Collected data
* * * *
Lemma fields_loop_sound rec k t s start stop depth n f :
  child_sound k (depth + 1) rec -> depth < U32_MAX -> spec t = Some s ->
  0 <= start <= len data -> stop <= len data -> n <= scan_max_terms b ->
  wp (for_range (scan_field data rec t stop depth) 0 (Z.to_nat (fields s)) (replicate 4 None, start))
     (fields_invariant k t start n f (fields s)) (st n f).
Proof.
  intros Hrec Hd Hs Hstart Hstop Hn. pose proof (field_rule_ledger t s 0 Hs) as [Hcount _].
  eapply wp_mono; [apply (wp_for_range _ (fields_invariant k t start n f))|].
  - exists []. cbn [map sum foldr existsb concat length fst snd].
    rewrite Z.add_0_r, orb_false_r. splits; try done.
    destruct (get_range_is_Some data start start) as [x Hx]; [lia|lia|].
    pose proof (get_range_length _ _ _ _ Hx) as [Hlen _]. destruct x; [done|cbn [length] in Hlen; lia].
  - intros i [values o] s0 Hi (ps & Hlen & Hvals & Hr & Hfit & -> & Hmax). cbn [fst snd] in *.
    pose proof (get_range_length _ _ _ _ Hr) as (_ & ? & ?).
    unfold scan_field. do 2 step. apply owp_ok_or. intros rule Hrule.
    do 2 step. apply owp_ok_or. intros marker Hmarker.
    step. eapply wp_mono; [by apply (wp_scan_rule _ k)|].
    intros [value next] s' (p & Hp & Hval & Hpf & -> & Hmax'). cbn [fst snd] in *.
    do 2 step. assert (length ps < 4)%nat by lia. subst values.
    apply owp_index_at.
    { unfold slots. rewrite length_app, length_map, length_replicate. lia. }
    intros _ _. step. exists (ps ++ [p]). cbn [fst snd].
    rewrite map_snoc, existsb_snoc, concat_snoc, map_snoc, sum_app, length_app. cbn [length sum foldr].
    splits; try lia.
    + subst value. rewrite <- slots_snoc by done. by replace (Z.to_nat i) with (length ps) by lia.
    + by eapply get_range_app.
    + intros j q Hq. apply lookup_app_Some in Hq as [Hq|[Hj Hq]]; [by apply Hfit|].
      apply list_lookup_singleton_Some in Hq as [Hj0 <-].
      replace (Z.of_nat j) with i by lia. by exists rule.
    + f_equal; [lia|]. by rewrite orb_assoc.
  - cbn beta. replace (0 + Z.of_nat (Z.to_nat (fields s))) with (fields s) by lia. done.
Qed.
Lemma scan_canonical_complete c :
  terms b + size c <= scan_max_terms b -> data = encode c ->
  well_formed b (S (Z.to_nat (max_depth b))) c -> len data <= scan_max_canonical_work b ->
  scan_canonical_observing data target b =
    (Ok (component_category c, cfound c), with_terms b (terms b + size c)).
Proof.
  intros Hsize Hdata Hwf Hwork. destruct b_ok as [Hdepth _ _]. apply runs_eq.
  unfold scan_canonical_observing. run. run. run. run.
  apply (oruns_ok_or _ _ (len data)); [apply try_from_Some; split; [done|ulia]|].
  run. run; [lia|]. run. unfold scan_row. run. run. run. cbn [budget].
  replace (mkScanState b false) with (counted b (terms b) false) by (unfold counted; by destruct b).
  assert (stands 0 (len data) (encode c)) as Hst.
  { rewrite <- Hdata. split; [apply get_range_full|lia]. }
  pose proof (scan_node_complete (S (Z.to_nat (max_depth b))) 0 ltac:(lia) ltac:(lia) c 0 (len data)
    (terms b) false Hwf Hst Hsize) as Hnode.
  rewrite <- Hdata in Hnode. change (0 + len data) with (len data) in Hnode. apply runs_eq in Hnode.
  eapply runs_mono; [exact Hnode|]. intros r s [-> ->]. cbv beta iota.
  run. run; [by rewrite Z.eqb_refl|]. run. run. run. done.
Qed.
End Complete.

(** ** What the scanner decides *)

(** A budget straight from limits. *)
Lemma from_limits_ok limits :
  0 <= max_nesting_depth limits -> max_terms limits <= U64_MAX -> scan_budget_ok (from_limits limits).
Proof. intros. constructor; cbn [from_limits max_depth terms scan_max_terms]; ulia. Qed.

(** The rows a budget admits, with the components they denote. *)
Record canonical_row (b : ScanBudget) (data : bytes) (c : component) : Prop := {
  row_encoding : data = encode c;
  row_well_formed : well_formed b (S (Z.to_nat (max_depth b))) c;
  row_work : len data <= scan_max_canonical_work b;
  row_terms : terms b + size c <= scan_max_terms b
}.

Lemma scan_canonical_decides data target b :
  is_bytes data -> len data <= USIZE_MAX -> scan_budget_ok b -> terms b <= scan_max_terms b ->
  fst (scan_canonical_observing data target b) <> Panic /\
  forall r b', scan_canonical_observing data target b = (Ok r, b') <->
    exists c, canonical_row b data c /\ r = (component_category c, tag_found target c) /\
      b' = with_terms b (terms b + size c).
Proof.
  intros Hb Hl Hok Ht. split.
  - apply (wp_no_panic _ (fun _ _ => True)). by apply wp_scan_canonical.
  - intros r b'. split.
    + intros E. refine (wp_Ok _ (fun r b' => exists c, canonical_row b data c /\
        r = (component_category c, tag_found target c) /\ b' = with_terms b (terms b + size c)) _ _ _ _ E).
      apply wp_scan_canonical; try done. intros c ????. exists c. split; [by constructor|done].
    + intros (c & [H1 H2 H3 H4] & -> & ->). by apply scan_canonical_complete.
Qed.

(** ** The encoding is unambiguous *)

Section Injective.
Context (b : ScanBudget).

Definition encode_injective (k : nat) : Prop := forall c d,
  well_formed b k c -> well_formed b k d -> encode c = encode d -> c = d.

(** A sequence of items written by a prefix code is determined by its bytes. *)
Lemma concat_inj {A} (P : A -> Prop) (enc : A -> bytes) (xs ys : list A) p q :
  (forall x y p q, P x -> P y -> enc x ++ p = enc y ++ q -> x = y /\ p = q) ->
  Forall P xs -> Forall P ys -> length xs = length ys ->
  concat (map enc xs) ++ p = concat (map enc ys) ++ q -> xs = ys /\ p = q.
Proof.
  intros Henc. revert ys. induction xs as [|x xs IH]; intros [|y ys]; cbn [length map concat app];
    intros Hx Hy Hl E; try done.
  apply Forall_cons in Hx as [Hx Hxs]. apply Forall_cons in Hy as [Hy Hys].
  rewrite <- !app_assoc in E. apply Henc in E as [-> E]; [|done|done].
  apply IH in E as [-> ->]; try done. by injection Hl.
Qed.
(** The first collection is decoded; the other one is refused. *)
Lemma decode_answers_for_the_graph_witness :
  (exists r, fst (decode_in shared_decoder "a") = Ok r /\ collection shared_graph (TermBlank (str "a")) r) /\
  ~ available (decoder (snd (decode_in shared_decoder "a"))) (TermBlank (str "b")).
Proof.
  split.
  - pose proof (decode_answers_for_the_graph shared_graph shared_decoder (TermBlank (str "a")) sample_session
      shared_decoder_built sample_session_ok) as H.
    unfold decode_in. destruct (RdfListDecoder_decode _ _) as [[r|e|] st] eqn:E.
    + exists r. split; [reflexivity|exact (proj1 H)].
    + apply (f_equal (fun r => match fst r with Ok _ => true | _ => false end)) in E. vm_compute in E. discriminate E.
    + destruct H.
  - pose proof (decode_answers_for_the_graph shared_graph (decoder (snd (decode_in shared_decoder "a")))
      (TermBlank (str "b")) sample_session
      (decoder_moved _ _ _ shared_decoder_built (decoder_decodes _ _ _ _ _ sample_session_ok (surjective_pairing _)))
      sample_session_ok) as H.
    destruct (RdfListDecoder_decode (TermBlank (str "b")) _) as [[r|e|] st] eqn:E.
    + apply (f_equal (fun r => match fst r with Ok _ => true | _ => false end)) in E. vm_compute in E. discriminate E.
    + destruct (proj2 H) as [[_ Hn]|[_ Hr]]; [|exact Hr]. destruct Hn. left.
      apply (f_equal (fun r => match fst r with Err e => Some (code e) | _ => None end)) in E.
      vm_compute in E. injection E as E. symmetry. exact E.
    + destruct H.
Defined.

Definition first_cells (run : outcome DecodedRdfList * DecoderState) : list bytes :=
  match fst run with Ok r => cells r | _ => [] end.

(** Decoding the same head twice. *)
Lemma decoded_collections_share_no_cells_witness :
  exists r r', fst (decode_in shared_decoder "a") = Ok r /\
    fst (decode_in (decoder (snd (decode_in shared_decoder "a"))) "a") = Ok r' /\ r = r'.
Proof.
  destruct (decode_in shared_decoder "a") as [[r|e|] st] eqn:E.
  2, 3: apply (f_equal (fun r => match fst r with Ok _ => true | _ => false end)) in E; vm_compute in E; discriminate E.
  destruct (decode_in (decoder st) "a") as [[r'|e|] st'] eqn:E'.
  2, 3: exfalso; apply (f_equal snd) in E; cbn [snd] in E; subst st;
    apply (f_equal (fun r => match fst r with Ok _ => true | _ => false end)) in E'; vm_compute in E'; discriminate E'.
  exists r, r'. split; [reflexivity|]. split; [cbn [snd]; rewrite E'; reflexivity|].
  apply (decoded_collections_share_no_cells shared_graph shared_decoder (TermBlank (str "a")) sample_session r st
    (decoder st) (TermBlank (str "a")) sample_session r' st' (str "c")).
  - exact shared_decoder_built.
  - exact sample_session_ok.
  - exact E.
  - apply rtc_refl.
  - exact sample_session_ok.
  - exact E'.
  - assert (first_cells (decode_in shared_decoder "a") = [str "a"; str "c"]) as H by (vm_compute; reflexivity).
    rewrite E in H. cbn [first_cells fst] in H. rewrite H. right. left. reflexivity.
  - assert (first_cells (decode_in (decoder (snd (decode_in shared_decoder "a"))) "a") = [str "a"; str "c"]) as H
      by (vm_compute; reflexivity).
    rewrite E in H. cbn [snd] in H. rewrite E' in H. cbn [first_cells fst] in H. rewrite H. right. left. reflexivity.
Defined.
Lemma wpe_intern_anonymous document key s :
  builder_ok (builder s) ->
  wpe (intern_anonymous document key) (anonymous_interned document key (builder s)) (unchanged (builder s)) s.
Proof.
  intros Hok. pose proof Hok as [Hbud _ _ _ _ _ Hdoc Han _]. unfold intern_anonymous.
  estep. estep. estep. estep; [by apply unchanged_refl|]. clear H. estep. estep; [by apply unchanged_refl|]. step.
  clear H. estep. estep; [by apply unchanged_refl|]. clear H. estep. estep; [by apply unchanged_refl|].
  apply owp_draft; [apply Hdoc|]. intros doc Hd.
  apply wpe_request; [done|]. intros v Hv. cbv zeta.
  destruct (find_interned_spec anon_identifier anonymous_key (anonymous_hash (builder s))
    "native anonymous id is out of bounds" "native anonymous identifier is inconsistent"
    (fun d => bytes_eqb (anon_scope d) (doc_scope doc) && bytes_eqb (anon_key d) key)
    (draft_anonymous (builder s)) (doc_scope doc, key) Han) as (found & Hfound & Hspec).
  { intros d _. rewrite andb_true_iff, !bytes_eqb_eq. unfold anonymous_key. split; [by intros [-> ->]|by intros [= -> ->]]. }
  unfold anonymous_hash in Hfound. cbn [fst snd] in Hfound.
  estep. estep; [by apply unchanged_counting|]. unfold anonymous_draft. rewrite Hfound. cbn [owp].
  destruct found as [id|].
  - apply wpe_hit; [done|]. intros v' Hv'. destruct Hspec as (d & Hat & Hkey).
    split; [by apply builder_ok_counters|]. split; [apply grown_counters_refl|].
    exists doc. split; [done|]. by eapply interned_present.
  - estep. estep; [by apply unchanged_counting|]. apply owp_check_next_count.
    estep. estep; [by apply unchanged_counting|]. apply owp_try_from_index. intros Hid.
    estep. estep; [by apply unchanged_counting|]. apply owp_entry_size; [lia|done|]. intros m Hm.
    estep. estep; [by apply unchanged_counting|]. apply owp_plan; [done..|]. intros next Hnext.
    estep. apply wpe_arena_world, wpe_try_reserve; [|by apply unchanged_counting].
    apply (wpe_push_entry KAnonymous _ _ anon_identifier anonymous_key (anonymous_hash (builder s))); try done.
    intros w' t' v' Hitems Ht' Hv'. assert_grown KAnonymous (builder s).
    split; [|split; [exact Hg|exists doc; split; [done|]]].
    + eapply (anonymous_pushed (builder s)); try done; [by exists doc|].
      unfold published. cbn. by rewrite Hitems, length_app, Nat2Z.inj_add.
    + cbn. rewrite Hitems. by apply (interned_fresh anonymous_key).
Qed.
* * * *
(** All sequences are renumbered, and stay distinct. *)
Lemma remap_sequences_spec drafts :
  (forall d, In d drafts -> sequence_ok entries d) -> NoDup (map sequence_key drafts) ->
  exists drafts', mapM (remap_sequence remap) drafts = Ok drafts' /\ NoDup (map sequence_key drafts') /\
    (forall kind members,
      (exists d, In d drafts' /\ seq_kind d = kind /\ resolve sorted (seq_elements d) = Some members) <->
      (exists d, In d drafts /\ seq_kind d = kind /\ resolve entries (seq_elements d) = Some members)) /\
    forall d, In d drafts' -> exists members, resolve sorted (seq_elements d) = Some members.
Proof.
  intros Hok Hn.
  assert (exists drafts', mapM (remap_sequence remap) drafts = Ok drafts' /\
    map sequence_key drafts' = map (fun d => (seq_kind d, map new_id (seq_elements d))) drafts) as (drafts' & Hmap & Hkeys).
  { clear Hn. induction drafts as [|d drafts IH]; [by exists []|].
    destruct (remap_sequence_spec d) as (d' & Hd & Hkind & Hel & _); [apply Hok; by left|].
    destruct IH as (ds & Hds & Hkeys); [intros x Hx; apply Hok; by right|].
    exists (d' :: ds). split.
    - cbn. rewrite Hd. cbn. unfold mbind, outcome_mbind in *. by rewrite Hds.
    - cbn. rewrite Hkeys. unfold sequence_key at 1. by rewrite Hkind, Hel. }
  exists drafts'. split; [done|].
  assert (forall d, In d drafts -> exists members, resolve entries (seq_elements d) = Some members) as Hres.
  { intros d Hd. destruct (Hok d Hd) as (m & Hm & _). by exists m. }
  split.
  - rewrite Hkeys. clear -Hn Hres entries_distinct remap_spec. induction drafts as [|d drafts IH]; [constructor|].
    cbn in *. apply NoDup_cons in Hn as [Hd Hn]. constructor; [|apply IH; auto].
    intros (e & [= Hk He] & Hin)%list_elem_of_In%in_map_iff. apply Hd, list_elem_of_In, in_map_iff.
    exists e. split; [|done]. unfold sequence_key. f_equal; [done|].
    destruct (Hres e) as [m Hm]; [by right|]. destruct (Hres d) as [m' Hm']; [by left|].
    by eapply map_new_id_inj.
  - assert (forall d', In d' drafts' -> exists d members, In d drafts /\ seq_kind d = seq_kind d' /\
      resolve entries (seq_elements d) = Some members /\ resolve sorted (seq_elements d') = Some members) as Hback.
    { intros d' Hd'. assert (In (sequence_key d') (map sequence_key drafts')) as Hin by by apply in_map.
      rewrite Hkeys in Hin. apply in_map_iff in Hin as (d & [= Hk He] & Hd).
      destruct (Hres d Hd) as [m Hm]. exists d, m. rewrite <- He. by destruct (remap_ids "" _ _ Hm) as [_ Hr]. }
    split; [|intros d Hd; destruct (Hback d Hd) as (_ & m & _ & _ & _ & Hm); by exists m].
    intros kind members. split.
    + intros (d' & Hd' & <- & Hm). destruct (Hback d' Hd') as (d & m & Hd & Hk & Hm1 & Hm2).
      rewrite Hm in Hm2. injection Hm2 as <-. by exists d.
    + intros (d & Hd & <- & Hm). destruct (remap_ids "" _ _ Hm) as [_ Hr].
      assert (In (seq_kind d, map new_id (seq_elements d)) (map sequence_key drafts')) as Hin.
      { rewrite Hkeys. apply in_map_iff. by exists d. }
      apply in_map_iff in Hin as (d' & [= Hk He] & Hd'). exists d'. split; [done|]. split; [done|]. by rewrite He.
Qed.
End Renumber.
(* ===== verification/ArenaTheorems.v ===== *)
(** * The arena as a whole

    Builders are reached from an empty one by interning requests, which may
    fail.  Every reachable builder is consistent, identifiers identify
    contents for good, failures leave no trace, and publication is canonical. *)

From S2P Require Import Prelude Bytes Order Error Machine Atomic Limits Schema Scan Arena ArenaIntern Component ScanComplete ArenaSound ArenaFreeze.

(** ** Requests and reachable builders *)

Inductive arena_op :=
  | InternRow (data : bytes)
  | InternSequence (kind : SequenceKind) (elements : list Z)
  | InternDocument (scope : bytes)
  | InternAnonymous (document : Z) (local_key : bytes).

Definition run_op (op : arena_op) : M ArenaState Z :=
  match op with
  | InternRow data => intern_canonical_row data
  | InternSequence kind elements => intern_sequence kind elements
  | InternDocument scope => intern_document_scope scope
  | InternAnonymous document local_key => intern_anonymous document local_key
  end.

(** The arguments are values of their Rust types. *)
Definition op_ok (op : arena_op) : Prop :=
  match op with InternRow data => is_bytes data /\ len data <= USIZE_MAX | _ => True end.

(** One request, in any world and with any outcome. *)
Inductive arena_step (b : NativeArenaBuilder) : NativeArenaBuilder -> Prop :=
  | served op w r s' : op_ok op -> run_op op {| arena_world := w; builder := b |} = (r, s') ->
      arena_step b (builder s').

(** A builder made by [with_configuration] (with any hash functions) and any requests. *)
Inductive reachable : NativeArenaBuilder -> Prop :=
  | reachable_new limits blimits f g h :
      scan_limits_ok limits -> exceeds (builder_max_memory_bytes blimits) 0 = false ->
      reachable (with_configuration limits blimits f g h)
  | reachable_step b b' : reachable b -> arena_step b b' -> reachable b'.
* * * *
*Exercise aim:* Among the records above, repeat exactly the line with "(fun d => bytes_eqb", the line with "intros d _.", and every line in between, and only those.

*Your response:*
    (fun d => bytes_eqb (anon_scope d) (doc_scope doc) && bytes_eqb (anon_key d) key)
    (draft_anonymous (builder s)) (doc_scope doc, key) Han) as (found & Hfound & Hspec).
  { intros d _. rewrite andb_true_iff, !bytes_eqb_eq. unfold anonymous_key. split; [by intros [-> ->]|by intros [= -> ->]]. }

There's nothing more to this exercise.